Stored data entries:
=== Section Start ===

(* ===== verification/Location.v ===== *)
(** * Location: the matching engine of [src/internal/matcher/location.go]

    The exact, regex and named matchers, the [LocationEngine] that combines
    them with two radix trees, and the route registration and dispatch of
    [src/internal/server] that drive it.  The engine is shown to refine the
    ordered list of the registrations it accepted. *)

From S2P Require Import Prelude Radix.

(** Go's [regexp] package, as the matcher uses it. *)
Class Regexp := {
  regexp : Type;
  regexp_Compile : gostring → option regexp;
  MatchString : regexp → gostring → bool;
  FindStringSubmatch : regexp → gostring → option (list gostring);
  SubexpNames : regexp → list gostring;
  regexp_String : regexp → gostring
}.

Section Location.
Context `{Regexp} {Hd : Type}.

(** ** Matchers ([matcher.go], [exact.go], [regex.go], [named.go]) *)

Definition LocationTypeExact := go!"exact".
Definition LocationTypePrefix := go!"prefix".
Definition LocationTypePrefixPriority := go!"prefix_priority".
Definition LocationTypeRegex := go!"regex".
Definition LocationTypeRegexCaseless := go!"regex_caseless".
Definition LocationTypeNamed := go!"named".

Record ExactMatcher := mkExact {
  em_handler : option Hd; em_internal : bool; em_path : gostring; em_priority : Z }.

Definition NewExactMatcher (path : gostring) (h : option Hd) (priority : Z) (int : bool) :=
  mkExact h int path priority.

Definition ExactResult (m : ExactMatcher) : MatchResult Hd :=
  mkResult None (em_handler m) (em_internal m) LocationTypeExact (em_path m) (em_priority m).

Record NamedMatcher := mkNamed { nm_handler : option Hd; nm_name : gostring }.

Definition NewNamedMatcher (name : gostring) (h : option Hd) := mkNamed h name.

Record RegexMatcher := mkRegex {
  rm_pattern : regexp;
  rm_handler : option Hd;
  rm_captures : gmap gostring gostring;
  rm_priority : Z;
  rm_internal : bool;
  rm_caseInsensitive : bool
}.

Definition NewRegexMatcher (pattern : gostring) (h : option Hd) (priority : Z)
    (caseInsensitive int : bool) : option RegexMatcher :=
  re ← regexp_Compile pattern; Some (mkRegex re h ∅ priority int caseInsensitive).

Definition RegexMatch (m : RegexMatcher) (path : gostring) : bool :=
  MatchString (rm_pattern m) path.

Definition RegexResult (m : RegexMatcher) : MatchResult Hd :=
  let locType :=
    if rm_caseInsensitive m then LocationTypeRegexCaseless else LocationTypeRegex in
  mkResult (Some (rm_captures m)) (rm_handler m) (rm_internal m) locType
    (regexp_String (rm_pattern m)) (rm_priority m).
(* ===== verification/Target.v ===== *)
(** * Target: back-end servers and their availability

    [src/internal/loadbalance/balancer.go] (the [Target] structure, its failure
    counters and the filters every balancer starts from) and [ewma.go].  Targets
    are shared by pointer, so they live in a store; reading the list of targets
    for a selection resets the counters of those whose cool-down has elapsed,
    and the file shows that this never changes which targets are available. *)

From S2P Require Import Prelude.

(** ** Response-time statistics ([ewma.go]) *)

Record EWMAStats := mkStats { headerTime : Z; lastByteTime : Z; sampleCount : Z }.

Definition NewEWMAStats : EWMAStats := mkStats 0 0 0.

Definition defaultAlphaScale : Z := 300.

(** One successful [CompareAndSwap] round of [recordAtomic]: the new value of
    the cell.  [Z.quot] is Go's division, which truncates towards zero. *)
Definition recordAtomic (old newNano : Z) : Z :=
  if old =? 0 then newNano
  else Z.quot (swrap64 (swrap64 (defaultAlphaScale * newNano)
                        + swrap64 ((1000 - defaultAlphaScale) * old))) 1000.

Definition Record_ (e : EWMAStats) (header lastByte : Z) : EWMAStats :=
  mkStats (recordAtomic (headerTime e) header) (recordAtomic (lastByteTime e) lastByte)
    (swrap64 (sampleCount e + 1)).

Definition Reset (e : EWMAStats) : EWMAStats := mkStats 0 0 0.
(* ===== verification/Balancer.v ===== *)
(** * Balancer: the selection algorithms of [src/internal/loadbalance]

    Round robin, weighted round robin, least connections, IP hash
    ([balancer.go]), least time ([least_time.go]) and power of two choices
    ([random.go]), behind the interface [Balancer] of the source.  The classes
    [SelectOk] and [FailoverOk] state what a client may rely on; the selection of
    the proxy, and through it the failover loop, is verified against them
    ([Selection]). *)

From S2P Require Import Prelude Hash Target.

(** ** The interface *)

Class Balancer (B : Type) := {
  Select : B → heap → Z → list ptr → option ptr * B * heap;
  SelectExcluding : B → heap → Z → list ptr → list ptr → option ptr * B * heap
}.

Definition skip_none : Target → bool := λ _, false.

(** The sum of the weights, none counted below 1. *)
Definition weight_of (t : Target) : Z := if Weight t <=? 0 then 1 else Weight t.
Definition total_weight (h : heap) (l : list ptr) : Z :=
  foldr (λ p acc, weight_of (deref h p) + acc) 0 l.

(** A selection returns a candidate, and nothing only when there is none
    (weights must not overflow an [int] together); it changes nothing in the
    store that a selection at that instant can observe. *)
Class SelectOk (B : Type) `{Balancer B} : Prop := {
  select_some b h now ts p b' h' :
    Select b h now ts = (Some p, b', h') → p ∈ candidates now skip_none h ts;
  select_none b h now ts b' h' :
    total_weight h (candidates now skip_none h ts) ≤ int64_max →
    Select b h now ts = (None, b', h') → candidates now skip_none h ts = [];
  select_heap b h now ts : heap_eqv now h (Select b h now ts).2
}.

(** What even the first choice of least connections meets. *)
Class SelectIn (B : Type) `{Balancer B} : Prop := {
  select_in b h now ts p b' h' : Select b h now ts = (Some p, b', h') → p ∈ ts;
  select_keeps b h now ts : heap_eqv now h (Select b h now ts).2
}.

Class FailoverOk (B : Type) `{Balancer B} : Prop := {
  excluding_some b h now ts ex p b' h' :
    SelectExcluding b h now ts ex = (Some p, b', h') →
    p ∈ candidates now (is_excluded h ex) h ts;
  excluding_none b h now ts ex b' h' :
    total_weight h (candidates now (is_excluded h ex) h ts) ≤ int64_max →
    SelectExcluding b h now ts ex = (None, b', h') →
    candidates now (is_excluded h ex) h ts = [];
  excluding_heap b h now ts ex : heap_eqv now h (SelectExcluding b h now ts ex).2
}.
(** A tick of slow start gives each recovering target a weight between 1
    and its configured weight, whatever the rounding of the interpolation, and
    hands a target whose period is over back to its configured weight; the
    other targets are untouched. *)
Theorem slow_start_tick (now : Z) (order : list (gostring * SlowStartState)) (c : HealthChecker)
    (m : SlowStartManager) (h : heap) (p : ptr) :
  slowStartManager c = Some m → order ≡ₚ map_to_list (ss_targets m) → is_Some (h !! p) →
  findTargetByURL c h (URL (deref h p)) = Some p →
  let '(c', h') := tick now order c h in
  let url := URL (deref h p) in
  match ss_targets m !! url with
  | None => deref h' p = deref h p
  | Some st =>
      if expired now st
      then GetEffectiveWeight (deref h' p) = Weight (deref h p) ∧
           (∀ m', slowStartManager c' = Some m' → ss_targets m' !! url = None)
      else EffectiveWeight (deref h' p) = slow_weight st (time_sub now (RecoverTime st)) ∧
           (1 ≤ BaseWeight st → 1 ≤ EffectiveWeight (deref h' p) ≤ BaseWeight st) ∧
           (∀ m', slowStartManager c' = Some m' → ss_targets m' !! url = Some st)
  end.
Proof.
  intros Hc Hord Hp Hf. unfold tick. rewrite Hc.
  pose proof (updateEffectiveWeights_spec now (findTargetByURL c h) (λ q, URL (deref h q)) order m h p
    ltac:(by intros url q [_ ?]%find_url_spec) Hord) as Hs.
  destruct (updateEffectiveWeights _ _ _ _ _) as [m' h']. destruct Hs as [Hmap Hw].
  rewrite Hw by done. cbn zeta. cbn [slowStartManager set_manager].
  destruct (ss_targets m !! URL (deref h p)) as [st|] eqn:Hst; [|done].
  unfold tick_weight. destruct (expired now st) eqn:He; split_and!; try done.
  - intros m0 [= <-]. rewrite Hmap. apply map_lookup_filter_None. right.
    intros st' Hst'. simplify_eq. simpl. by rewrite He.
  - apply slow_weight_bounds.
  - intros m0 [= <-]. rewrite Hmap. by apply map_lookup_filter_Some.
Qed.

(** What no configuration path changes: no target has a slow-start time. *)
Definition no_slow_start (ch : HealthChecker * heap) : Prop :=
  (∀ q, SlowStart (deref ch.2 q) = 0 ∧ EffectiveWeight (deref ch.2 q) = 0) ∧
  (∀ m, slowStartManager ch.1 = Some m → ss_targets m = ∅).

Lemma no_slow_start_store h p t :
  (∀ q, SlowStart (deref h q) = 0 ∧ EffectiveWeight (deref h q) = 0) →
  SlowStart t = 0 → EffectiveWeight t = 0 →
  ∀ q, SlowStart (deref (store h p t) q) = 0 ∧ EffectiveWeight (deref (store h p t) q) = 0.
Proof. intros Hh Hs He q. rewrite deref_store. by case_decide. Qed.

=== Section End ===

HOW TO COMPLETE THIS TASK: The answer should consist of the lines from the first line of the entries through the line with "FindStringSubmatch : regexp", copied exactly.

OUTPUT BELOW:
(* ===== verification/Location.v ===== *)
(** * Location: the matching engine of [src/internal/matcher/location.go]

    The exact, regex and named matchers, the [LocationEngine] that combines
    them with two radix trees, and the route registration and dispatch of
    [src/internal/server] that drive it.  The engine is shown to refine the
    ordered list of the registrations it accepted. *)

From S2P Require Import Prelude Radix.

(** Go's [regexp] package, as the matcher uses it. *)
Class Regexp := {
  regexp : Type;
  regexp_Compile : gostring → option regexp;
  MatchString : regexp → gostring → bool;
  FindStringSubmatch : regexp → gostring → option (list gostring);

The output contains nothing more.